(** ** Every step keeps it *)

Lemma newCreate_ok r rs ss k key n c down : streams_ok (mkStreams r rs ss) -> rs !! k = Some (key, Acquiring n) -> sr_store r !! c = None ->
  sr_sessions r !! key = None -> sr_creates r !! key = None ->
  streams_ok (mkStreams (mkRegistry (sr_sessions r) (<[key := c]> (sr_creates r)) (<[c := mkCreate false None None]> (sr_store r)) down)
    (<[k := (key, Creating n c)]> rs) ss).
Proof.
  intros [] Hk Hc Hs Hn. cbn [st_registry st_requests st_sessions] in *.
  assert (forall x y, sr_creates r !! x = Some y -> y <> c /\ x <> key) as Hold.
  { intros x y Hx. destruct (o_creates0 x y Hx) as [Hy _]. split; congruence. }
  constructor; cbn [st_registry st_requests st_sessions sr_sessions sr_creates sr_store].
  - intros j x p [[<- [= <- <-]]|[_ Hj]]%lookup_insert_Some.
    { split; [exact (o_stages0 k key _ Hk)|]. apply lookup_insert_eq. }
    specialize (o_stages0 j x p Hj). destruct p as [m|m s|m s|y|m y|[s|e]]; cbn in *; try done.
    + destruct o_stages0 as (cr & Hcr & Hsh & Hd). exists cr. rewrite lookup_insert_ne by congruence. conjs; try done.
      intros Hf. specialize (Hd Hf). rewrite lookup_insert_ne; [done|]. apply not_eq_sym. by apply (Hold x y).
    + destruct o_stages0 as [Hm Hy]. split; [done|]. rewrite lookup_insert_ne; [done|]. apply not_eq_sym. by apply (Hold x y).
  - intros x y [[<- <-]|[Hne Hx]]%lookup_insert_Some.
    + split; [by rewrite lookup_insert_eq|]. exists k, n. by rewrite lookup_insert_eq.
    + destruct (o_creates0 x y Hx) as (Hy & j & m & Hj). destruct (Hold x y Hx). rewrite lookup_insert_ne by done. split; [done|]. exists j, m.
      rewrite lookup_insert_ne; [done|]. intros <-. congruence.
  - intros x1 x2 y [[<- <-]|[Hn1 H1]]%lookup_insert_Some [[<- H2]|[Hn2 H2]]%lookup_insert_Some; [done| | |by eapply o_inj0].
    + by destruct (Hold x2 c H2).
    + subst y. by destruct (Hold x1 c H1).
  - assert (forall j x m, rs !! j <> Some (x, Creating m c)) as Hno.
    { intros j x m Hj. destruct (o_stages0 j x _ Hj) as [_ Hx]. by destruct (Hold x c Hx). }
    intros k1 k2 x m1 m2 y [[<- [= <- <- <-]]|[_ H1]]%lookup_insert_Some [[<- E]|[_ H2]]%lookup_insert_Some; [done|by destruct (Hno k2 key m2)| |by eapply o_uniq0].
    injection E as <- <- <-. by destruct (Hno k1 key m1).
  - intros x [y [[<- <-]|[_ Hx]]%lookup_insert_Some]; [done|]. apply o_disjoint0. by exists y.
  - done.
Qed.
Definition setProcess (d : processDevice) (process reader : option Z) : processDevice :=
  mkProcessDevice (pd_done d) (pd_closed d) (pd_err d) (pd_stopping d) process reader (pd_startupRetryMax d).

(** [Start] up to the first attempt: [c] is the new channel; [false] when the
    device has been started before. *)
Definition startBegin (d : processDevice) (c : Z) : processDevice * bool :=
  match pd_done d with
  | Some _ => (d, false)
  | None => (mkProcessDevice (Some c) (pd_closed d) None false (pd_tunerProcess d) (pd_rawReader d) (pd_startupRetryMax d), true)
  end.

(** [Start] after a failure. *)
Definition startFailure (d : processDevice) : processDevice :=
  mkProcessDevice None (pd_closed d) (pd_err d) (pd_stopping d) None None (pd_startupRetryMax d).

(** What happens to one attempt: the pipe cannot be made, the process does not
    start, the device file cannot be opened, no data arrives (retries only), or
    it delivers. *)
Inductive attemptOutcome : Type :=
  | NoPipe (err : error)
  | NoProcess (err : error)
  | NoDevice (err : error)
  | NoData (err : error)
  | Delivers.

(** [startOnce]: [p] is the new process and [r] its output. *)
Definition startOnce (d : processDevice) (p r : Z) (o : attemptOutcome) : processDevice * option error :=
  match o with
  | NoPipe err => (setProcess d (Some p) (pd_rawReader d), Some err)
  | NoProcess err => (setProcess d None (pd_rawReader d), Some err)
  | NoDevice err => (mkProcessDevice None (pd_closed d) (pd_err d) (pd_stopping d) None (pd_rawReader d) (pd_startupRetryMax d), Some err)
  | NoData _ | Delivers => (setProcess d (Some p) (Some r), None)
  end.

(** [cleanupStartupAttempt]. *)
Definition cleanupStartupAttempt (d : processDevice) (p : Z) (r : option Z) : processDevice :=
  setProcess d (if bool_decide (pd_tunerProcess d = Some p) then None else pd_tunerProcess d)
    (if bool_decide (pd_rawReader d = r) then None else pd_rawReader d).

(** [startOnceWithProbe] up to the wait for data: [Some] is its error. *)
Definition probeBegin (d : processDevice) (p r : Z) (o : attemptOutcome) : processDevice * option error :=
  match o with
  | NoPipe err | NoProcess err => (d, Some err)
  | NoDevice err => (cleanupStartupAttempt (setProcess d (Some p) (pd_rawReader d)) p None, Some err)
  | NoData _ | Delivers => (setProcess d (Some p) (Some r), None)
  end.

(** The end of the wait. *)
Definition probeEnd (d : processDevice) (p r : Z) (err : option error) : processDevice :=
  match err with Some _ => cleanupStartupAttempt d p (Some r) | None => d end.

(** [Stop] up to the wait: what it waits for. *)
Definition stopBegin (d : processDevice) : processDevice * option Z :=
  (mkProcessDevice (pd_done d) (pd_closed d) (pd_err d) true (pd_tunerProcess d) None (pd_startupRetryMax d), pd_done d).

(** [finish], called when the copying ends. *)
Definition finishDevice (d : processDevice) (err : option error) : processDevice :=
  match pd_done d with
  | None => d
  | Some c => if bool_decide (c ∈ pd_closed d) then d
              else mkProcessDevice (pd_done d) (pd_closed d ∪ {[c]}) err (pd_stopping d) (pd_tunerProcess d) (pd_rawReader d) (pd_startupRetryMax d)
  end.

(** ** Start, Stop and the copying, interleaved *)

(** Where [Start] stands: not called, in [startOnce], about to make an attempt,
    waiting for its data, between two attempts, returned. *)
Inductive starter : Type :=
  | NotCalled
  | Starting
  | Checking (attempt : Z)
  | Probing (attempt p r : Z)
  | Retrying (attempt : Z)
  | Returned (err : option error).

(** [Stop] calls: waiting for a channel, or returned, with the context's error
    or without.  The errors of the process itself are left out. *)
Inductive stopper : Type :=
  | AwaitDone (c : Z)
  | StopReturned (canceled : bool).

Record deviceWorld := mkDeviceWorld {
  dw_device : processDevice;
  dw_next : Z;
  dw_starter : starter;
  dw_copying : bool;
  dw_stops : gmap nat stopper
}.

(** [Start] returns with an error. *)
Definition giveUp (d : processDevice) (err : error) : processDevice * starter := (startFailure d, Returned (Some err)).

(** After an attempt that failed: the last one, or a delay. *)
Definition afterFailure (d : processDevice) (attempt : Z) (err : error) : processDevice * starter :=
  if attempt =? pd_startupRetryMax d then giveUp d err else (d, Retrying attempt).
* * *
→ **What the exercise asks**
Once the line with "(d, Some err)" is found in the records above, print exactly that line and every line after it through the line with "(** ** Start, Stop".

→ **Exercise solution**
  | NoPipe err | NoProcess err => (d, Some err)
  | NoDevice err => (cleanupStartupAttempt (setProcess d (Some p) (pd_rawReader d)) p None, Some err)
  | NoData _ | Delivers => (setProcess d (Some p) (Some r), None)
  end.

(** The end of the wait. *)
Definition probeEnd (d : processDevice) (p r : Z) (err : option error) : processDevice :=
  match err with Some _ => cleanupStartupAttempt d p (Some r) | None => d end.

(** [Stop] up to the wait: what it waits for. *)
Definition stopBegin (d : processDevice) : processDevice * option Z :=
  (mkProcessDevice (pd_done d) (pd_closed d) (pd_err d) true (pd_tunerProcess d) None (pd_startupRetryMax d), pd_done d).

(** [finish], called when the copying ends. *)
Definition finishDevice (d : processDevice) (err : option error) : processDevice :=
  match pd_done d with
  | None => d
  | Some c => if bool_decide (c ∈ pd_closed d) then d
              else mkProcessDevice (pd_done d) (pd_closed d ∪ {[c]}) err (pd_stopping d) (pd_tunerProcess d) (pd_rawReader d) (pd_startupRetryMax d)
  end.

(** ** Start, Stop and the copying, interleaved *)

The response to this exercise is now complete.